Exercise: Nothing outside the range below should be printed. Output exactly the lines from the line with "match gate_role s with" to the line with "(snd (enter_draining s))", both included.

╭─ Data listing

(** [finals.get_mut(terminal)] and an assignment. *)
Definition update_final (terminal : TerminalRef) (f : RetainedFinal -> RetainedFinal)
    (l : RetentionLedger) : bool * RetentionLedger :=
  match rl_finals l !! terminal with
  | None => (false, l)
  | Some record => (true, set_finals (<[terminal := f record]> (rl_finals l)) l)
  end.

Definition note_visibility (terminal : TerminalRef) (state : visibility_state) :=
  update_final terminal
    (fun r => set_rf_visibility (TerminalVisibilityState.merge (rf_visibility r) state) r).
Definition mark_superseded (terminal : TerminalRef) :=
  update_final terminal (set_rf_superseded true).
Definition set_pinned (terminal : TerminalRef) (pinned : bool) :=
  update_final terminal (set_rf_pinned pinned).

Definition lookup_final (terminal : TerminalRef) (l : RetentionLedger) : FinalLookup :=
  match rl_finals l !! terminal with
  | Some record => Retained record
  | None => from_option Evicted Unknown (rl_markers l !! terminal)
  end.

Definition retained (kind : TerminalKind) (l : RetentionLedger) : list RetainedFinal :=
  retain (fun r => bool_decide (rf_kind r = kind)) (values l).

Record RetentionMetrics := MkRetentionMetrics {
  mt_retained_finals : N;
  mt_retained_bytes : N;
  mt_oldest_retained_age_secs : Z;
  mt_reserved_finals : N;
  mt_reserved_bytes : N;
  mt_soft_pressure : bool;
  mt_counters : Counters;
}.

Definition metrics (now : DateTime) (l : RetentionLedger) : RetentionMetrics :=
  MkRetentionMetrics (us_finals (rl_daemon l)) (us_bytes (rl_daemon l))
    (foldr (fun r age => Z.max (age_secs now r) age) 0%Z (values l))
    (us_reservations (rl_daemon l)) (us_reserved_bytes (rl_daemon l))
    (under_soft_pressure l) (rl_counters l).
End TerminalLedger.
(** A collection is bounded and complete.  It always ends, evicts no more
    than its batch, keeps every final as it was or leaves exactly one marker of
    it, and when it does not report work left over, no final remains that is
    past its age, that could relieve a scope under pressure, or that lies in a
    scope over a hard cap. *)
Theorem collection_bounded_and_complete now l :
  accounted l -> exists report l', collect now l = Some (report, l') /\ accounted l' /\
    length (gr_evicted report) <= max_gc_batch (rl_budget l) /\
    NoDup (em_terminal <$> gr_evicted report) /\ rl_finals l' ⊆ rl_finals l /\
    (forall t r, rl_finals l !! t = Some r ->
       rl_finals l' !! t = Some r \/
       exists m, m ∈ gr_evicted report /\ em_terminal m = t /\ em_bytes m = rf_bytes r /\
         em_kind m = rf_kind r /\ rl_finals l' !! t = None) /\
    (gr_truncated report = false -> forall t r, rl_finals l' !! t = Some r ->
       (rf_pinned r = false -> (age_secs now r < max_final_age_secs (rl_budget l))%Z) /\
       (rf_pinned r = false -> (min_visibility_ttl_secs (rl_budget l) <= age_secs now r)%Z ->
        covers (pressured_scopes l') r = false) /\
       covers (over_hard_scopes l') r = false).
Proof.
  intros A. destruct (collect_spec now l A) as (report & l' & E & C & B & Hdone & _).
  assert (Eb := col_budget _ _ _ _ C).
  exists report, l'. split_and!; [done|by apply (col_accounted _ _ _ _ C)|done
    |apply (col_nodup _ _ _ _ C)|apply (col_subset _ _ _ _ C)| |].
  - intros t r Hr. destruct (col_all _ _ _ _ C t r Hr) as [?|(m & -> & Hm)%list_elem_of_fmap]; [by left|].
    right. destruct (col_markers _ _ _ _ C m Hm) as (r' & Hr' & ? & ? & ? & _).
    rewrite Hr in Hr'. injection Hr' as <-. eauto 10.
  - intros Ht t r Hr.
    assert (Hc : forall pass, candidate now pass l' r = false).
    { intros pass. exact (proj1 (next_victim_None now pass l') (Hdone Ht pass) t r Hr). }
    assert (H1 := Hc Pass.Aged). assert (H2 := Hc Pass.Pressure). assert (H3 := Hc Pass.Emergency).
    unfold candidate in H1, H2, H3. rewrite Eb in *. split_and!; [| |exact H3].
    + intros Hp. rewrite Hp in H1. by apply Z.leb_gt in H1.
    + intros Hp Hage. rewrite Hp in H2. apply Z.leb_le in Hage. by rewrite Hage in H2.
Qed.
(** ** Operations *)
Module GenerationCoordinator.
Import GenerationError TerminalState ProcessObservation.
Definition coord_st := st GenerationCoordinator GenerationError.t.

Definition new (limit : nat) : GenerationCoordinator :=
  MkGenerationCoordinator limit None ∅ ∅.

Definition role (c : GenerationCoordinator) (g : DaemonGeneration) : option GenerationRole :=
  gr_role <$> gc_records c !! as_str g.

Definition terminal_key (t : TerminalRef) : string := as_str (tr_terminal_id t).

Definition retained_record (r : GenerationRecord) : Prop := gr_role r <> Retired.
Definition active_record (r : GenerationRecord) : Prop := gr_role r = Active.

#[export] Instance retained_record_dec r : Decision (retained_record r).
Proof. unfold retained_record. apply _. Defined.
#[export] Instance active_record_dec r : Decision (active_record r).
Proof. unfold active_record. apply _. Defined.

Definition retained_generations (c : GenerationCoordinator) : nat :=
  size (filter (fun kv => retained_record kv.2) (gc_records c)).

Definition active_records (c : GenerationCoordinator) : nat :=
  size (filter (fun kv => active_record kv.2) (gc_records c)).

Definition register_record (record : GenerationRecord) : coord_st unit := fun c =>
  if bool_decide (is_Some (gc_records c !! as_str (gr_generation record)))
  then (Err DuplicateGeneration, c)
  else if bool_decide (gr_role record <> Retired)
          && (gc_limit c <=? retained_generations c)%nat
  then (Err GenerationLimit, c)
  else (Ok tt, with_records c (<[as_str (gr_generation record) := record]> (gc_records c))).

Definition register_standby (generation : DaemonGeneration) (endpoint : string)
    : coord_st unit :=
  register_record (MkGenerationRecord generation endpoint Standby BuildIdentity_default false).

Definition set_role (generation : DaemonGeneration) (expected role : GenerationRole)
    : coord_st unit := fun c =>
  match gc_records c !! as_str generation with
  | None => (Err UnknownGeneration, c)
  | Some record =>
      if bool_decide (gr_role record <> expected) then (Err NotActive, c)
      else (Ok tt, with_records c
             (<[as_str generation :=
                MkGenerationRecord (gr_generation record) (gr_endpoint record) role
                  (gr_expected_build record) (gr_build_verified record)]> (gc_records c)))
  end.

Definition activate_initial (generation : DaemonGeneration) : coord_st unit := fun c =>
  if bool_decide (is_Some (gc_current c)) then (Err NotActive, c)
  else st_bind (set_role generation Standby Active)
         (fun _ c => (Ok tt, with_current c (Some generation))) c.

Definition require_active (c : GenerationCoordinator) (generation : DaemonGeneration)
    : result GenerationError.t unit :=
  if bool_decide (gc_current c = Some generation)
     && bool_decide (role c generation = Some Active)
  then Ok tt else Err NotActive.

(** The ownership record of exactly this terminal. *)
Definition owned (c : GenerationCoordinator) (t : TerminalRef) : option TerminalOwnership :=
  match gc_terminals c !! terminal_key t with
  | Some known => if TerminalRef_fences (to_terminal known) t then Some known else None
  | None => None
  end.

Definition owns_terminal (c : GenerationCoordinator) (t : TerminalRef) : bool :=
  bool_decide (is_Some (owned c t)).

Definition terminal_endpoint (c : GenerationCoordinator) (t : TerminalRef)
    : result GenerationError.t string :=
  ownership <-? ok_or (owned c t) TerminalOwnedElsewhere ;;
  if bool_decide (to_state ownership <> Available) then Err TerminalUnavailable
  else match gc_records c !! as_str (tr_daemon_generation t) with
       | Some record =>
           if bool_decide (gr_role record = Active) || bool_decide (gr_role record = Draining)
           then Ok (gr_endpoint record) else Err UnknownGeneration
       | None => Err UnknownGeneration
       end.

Definition require_terminal (c : GenerationCoordinator) (t : TerminalRef)
    : result GenerationError.t unit :=
  map_ok (fun _ => tt) (terminal_endpoint c t).

Definition reserve_terminal (t : TerminalRef) : coord_st unit := fun c =>
  match require_active c (tr_daemon_generation t) with
  | Err e => (Err e, c)
  | Ok _ =>
      if bool_decide (is_Some (gc_terminals c !! terminal_key t))
      then (Err TerminalOwnedElsewhere, c)
      else (Ok tt, with_terminals c
             (<[terminal_key t := MkTerminalOwnership t None IdentityUnknown]> (gc_terminals c)))
  end.

(** [ownership_mut] followed by an assignment through the reference. *)
Definition set_owned (t : TerminalRef) (o : TerminalOwnership) (c : GenerationCoordinator) :=
  with_terminals c (<[terminal_key t := o]> (gc_terminals c)).

Definition record_spawn (t : TerminalRef) (process : ProcessIdentity) : coord_st unit := fun c =>
  match owned c t with
  | None => (Err TerminalOwnedElsewhere, c)
  | Some o => (Ok tt, set_owned t (MkTerminalOwnership (to_terminal o) (Some process) Available) c)
  end.

Definition with_state (o : TerminalOwnership) (s : TerminalState.t) : TerminalOwnership :=
  MkTerminalOwnership (to_terminal o) (to_process o) s.
(* ===== verification/Handoff.v ===== *)
(** * The multi-phase authority handoff and its crash recovery
    ([crates/daemon/src/usecase/authority/handoff.rs])

    The four document steps of a handoff (begin, commit, complete, abort) and
    the recovery planner that reconciles the registry with the published
    locator.  [observe] is the injected process evidence; every planner consults
    it at most once, so a function of the recorded identity represents it. *)
From S2P Require Export Registry.
Import RegistryDocument.

Inductive RolloverOutcome : Type := Advanced | AlreadyThere | AlreadyCompleted.
#[export] Instance rollover_outcome_eq_dec : EqDecision RolloverOutcome.
Proof. solve_decision. Defined.

Record PublishedLocator := MkPublishedLocator {
  pl_generation : DaemonGeneration;
  pl_endpoint : string;
}.
#[export] Instance published_locator_eq_dec : EqDecision PublishedLocator.
Proof. solve_decision. Defined.

Inductive LocatorObservation : Type :=
| Absent
| Published (locator : PublishedLocator)
| Unreadable.
#[export] Instance locator_observation_eq_dec : EqDecision LocatorObservation.
Proof. solve_decision. Defined.

Inductive RecoveryRefusal : Type := SuccessorGone | ActiveGone | StaleCurrent | UnreadableLocator.
#[export] Instance recovery_refusal_eq_dec : EqDecision RecoveryRefusal.
Proof. solve_decision. Defined.

Inductive RecoveryOutcome : Type :=
| Consistent
| AbortedIntent (operation : IpcOperationId)
| RolledForward (operation : IpcOperationId)
| RepairedCurrent
| FailedClosed (refusal : RecoveryRefusal).
#[export] Instance recovery_outcome_eq_dec : EqDecision RecoveryOutcome.
Proof. solve_decision. Defined.

Record RecoveryPlan := MkRecoveryPlan {
  rp_outcome : RecoveryOutcome;
  rp_retire_locator : bool;
  rp_publish : option PublishedLocator;
  rp_document : option RegistryDocument;
}.

Definition plan_consistent : RecoveryPlan := MkRecoveryPlan Consistent false None None.
(** Writing through [count_mut]. *)
Definition set_count (class : LeaseClass) (n : nat) (s : GateState) : GateState :=
  match class with
  | ActiveControl =>
      MkGateState (gate_role s) (gate_revision s) (active_open s) (owner_open s) n
        (owner_leases s) (barred s)
  | OwnerTerminal =>
      MkGateState (gate_role s) (gate_revision s) (active_open s) (owner_open s)
        (active_leases s) n (barred s)
  end.

(** ** The gate *)
Module AdmissionGate.
Import AdmissionRefusal.
Definition gate_st := st GateState AdmissionRefusal.t.

Definition new (role : GenerationRole) : GateState :=
  MkGateState role 1 (bool_decide (role = Active))
    (bool_decide (role = Active) || bool_decide (role = Draining)) 0 0 false.

(** The roles in which [class] may be issued at all. *)
Definition role_permits (class : LeaseClass) (role : GenerationRole)
    : result AdmissionRefusal.t unit :=
  match class, role with
  | _, Generation.Retired => Err Retired
  | ActiveControl, Active => Ok tt
  | OwnerTerminal, (Active | Draining) => Ok tt
  | _, _ => Err NotActive
  end.

Definition acquire (generation : DaemonGeneration) (class : LeaseClass)
    : gate_st AdmissionLease := fun s =>
  match role_permits class (gate_role s) with
  | Err e => (Err e, s)
  | Ok _ =>
      if negb (gate_open s class) then (Err Closed, s)
      else (Ok (MkAdmissionLease class generation (gate_revision s)),
            set_count class (gate_count s class + 1) s)
  end.

(** [admit]: the role is read in one critical section, the lease acquired in a
    later one; [role] is what the first one saw. *)
Definition admit_after (generation : DaemonGeneration) (role : GenerationRole)
    (request : RequestClass) (owner : ResourceOwner) : gate_st (option AdmissionLease) :=
  class <-! st_lift (classify role request owner) ;;
  match class with
  | None => st_ret None
  | Some class => lease <-! acquire generation class ;; st_ret (Some lease)
  end.

Definition admit_ (generation : DaemonGeneration) (request : RequestClass)
    (owner : ResourceOwner) : gate_st (option AdmissionLease) := fun s =>
  admit_after generation (gate_role s) request owner s.

Definition close (class : LeaseClass) (s : GateState) : GateState :=
  match class with
  | ActiveControl =>
      MkGateState (gate_role s) (gate_revision s) false (owner_open s) (active_leases s)
        (owner_leases s) (barred s)
  | OwnerTerminal =>
      MkGateState (gate_role s) (gate_revision s) (active_open s) false (active_leases s)
        (owner_leases s) (barred s)
  end.

(** [None]: the caller is parked on the condition variable. *)
Definition await_drain (class : LeaseClass) (s : GateState)
    : option (result AdmissionRefusal.t unit) :=
  if gate_open s class then Some (Err StillOpen)
  else if (0 <? gate_count s class)%nat then None
  else Some (Ok tt).

Definition activate : gate_st N := fun s =>
  if negb (bool_decide (gate_role s = Standby)) then (Err NotActive, s)
  else
    let s' := MkGateState Active (gate_revision s + 1) true true (active_leases s)
                (owner_leases s) (barred s) in
    (Ok (gate_revision s'), s').

Definition enter_draining : gate_st N := fun s =>
  if negb (bool_decide (gate_role s = Active)) then (Err NotActive, s)
  else if active_open s then (Err StillOpen, s)
  else if (0 <? active_leases s)%nat then (Err Closed, s)
  else
    let s' := MkGateState Draining (gate_revision s + 1) (active_open s) (owner_open s)
                (active_leases s) (owner_leases s) true in
    (Ok (gate_revision s'), s').

Definition abort_draining : gate_st N := fun s =>
  if negb (barred s) || negb (bool_decide (gate_role s = Draining)) then (Err NotActive, s)
  else
    let s' := MkGateState Active (gate_revision s + 1) true (owner_open s)
                (active_leases s) (owner_leases s) false in
    (Ok (gate_revision s'), s').

Definition confirm_draining (s : GateState) : GateState :=
  MkGateState (gate_role s) (gate_revision s) (active_open s) (owner_open s)
    (active_leases s) (owner_leases s) false.

Definition handed_off (s : GateState) : bool :=
  match gate_role s with
  | Draining => negb (barred s)
  | Generation.Retired => true
  | Active | Standby => false
  end.

Definition enter_retired : gate_st N := fun s =>
  if active_open s || owner_open s then (Err StillOpen, s)
  else if (0 <? active_leases s)%nat || (0 <? owner_leases s)%nat then (Err Closed, s)
  else
    let s' := MkGateState Generation.Retired (gate_revision s + 1) (active_open s)
                (owner_open s) (active_leases s) (owner_leases s) (barred s) in
    (Ok (gate_revision s'), s').

(** *** Leases *)
Definition revalidate (lease : AdmissionLease) (s : GateState) : result AdmissionRefusal.t unit :=
  if bool_decide (gate_revision s = lease_revision lease) then Ok tt else Err StaleRevision.

(** [Drop for AdmissionLease]: [saturating_sub] *)
Definition drop_lease (lease : AdmissionLease) (s : GateState) : GateState :=
  set_count (lease_class lease) (gate_count s (lease_class lease) - 1) s.
End AdmissionGate.

(** ** The process: the gate and the leases its threads hold *)
Record System := MkSystem {
  sys_gate : GateState;
  sys_leases : list AdmissionLease;
}.

Section process.
Import AdmissionGate.
Context (generation : DaemonGeneration).

(** An operation that issues no lease; whatever it answers, its effect is the
    state it leaves. *)
Inductive gate_op : GateState -> GateState -> Prop :=
| gate_close class s : gate_op s (close class s)
| gate_activate s : gate_op s (snd (activate s))
| gate_enter_draining s : gate_op s (snd (enter_draining s))
| gate_abort_draining s : gate_op s (snd (abort_draining s))
| gate_confirm_draining s : gate_op s (confirm_draining s)
| gate_enter_retired s : gate_op s (snd (enter_retired s)).

Inductive step : System -> System -> Prop :=
| step_gate s s' ls : gate_op s s' -> step (MkSystem s ls) (MkSystem s' ls)
| step_acquire class s s' lease ls :
    acquire generation class s = (Ok lease, s') ->
    step (MkSystem s ls) (MkSystem s' (lease :: ls))
| step_admit role request owner s s' lease ls :
    admit_after generation role request owner s = (Ok (Some lease), s') ->
    step (MkSystem s ls) (MkSystem s' (lease :: ls))
| step_drop lease s ls1 ls2 :
    step (MkSystem s (ls1 ++ lease :: ls2)) (MkSystem (drop_lease lease s) (ls1 ++ ls2)).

╰─

Answer section:
  match gate_role s with
  | Draining => negb (barred s)
  | Generation.Retired => true
  | Active | Standby => false
  end.

Definition enter_retired : gate_st N := fun s =>
  if active_open s || owner_open s then (Err StillOpen, s)
  else if (0 <? active_leases s)%nat || (0 <? owner_leases s)%nat then (Err Closed, s)
  else
    let s' := MkGateState Generation.Retired (gate_revision s + 1) (active_open s)
                (owner_open s) (active_leases s) (owner_leases s) (barred s) in
    (Ok (gate_revision s'), s').

(** *** Leases *)
Definition revalidate (lease : AdmissionLease) (s : GateState) : result AdmissionRefusal.t unit :=
  if bool_decide (gate_revision s = lease_revision lease) then Ok tt else Err StaleRevision.

(** [Drop for AdmissionLease]: [saturating_sub] *)
Definition drop_lease (lease : AdmissionLease) (s : GateState) : GateState :=
  set_count (lease_class lease) (gate_count s (lease_class lease) - 1) s.
End AdmissionGate.

(** ** The process: the gate and the leases its threads hold *)
Record System := MkSystem {
  sys_gate : GateState;
  sys_leases : list AdmissionLease;
}.

Section process.
Import AdmissionGate.
Context (generation : DaemonGeneration).

(** An operation that issues no lease; whatever it answers, its effect is the
    state it leaves. *)
Inductive gate_op : GateState -> GateState -> Prop :=
| gate_close class s : gate_op s (close class s)
| gate_activate s : gate_op s (snd (activate s))
| gate_enter_draining s : gate_op s (snd (enter_draining s))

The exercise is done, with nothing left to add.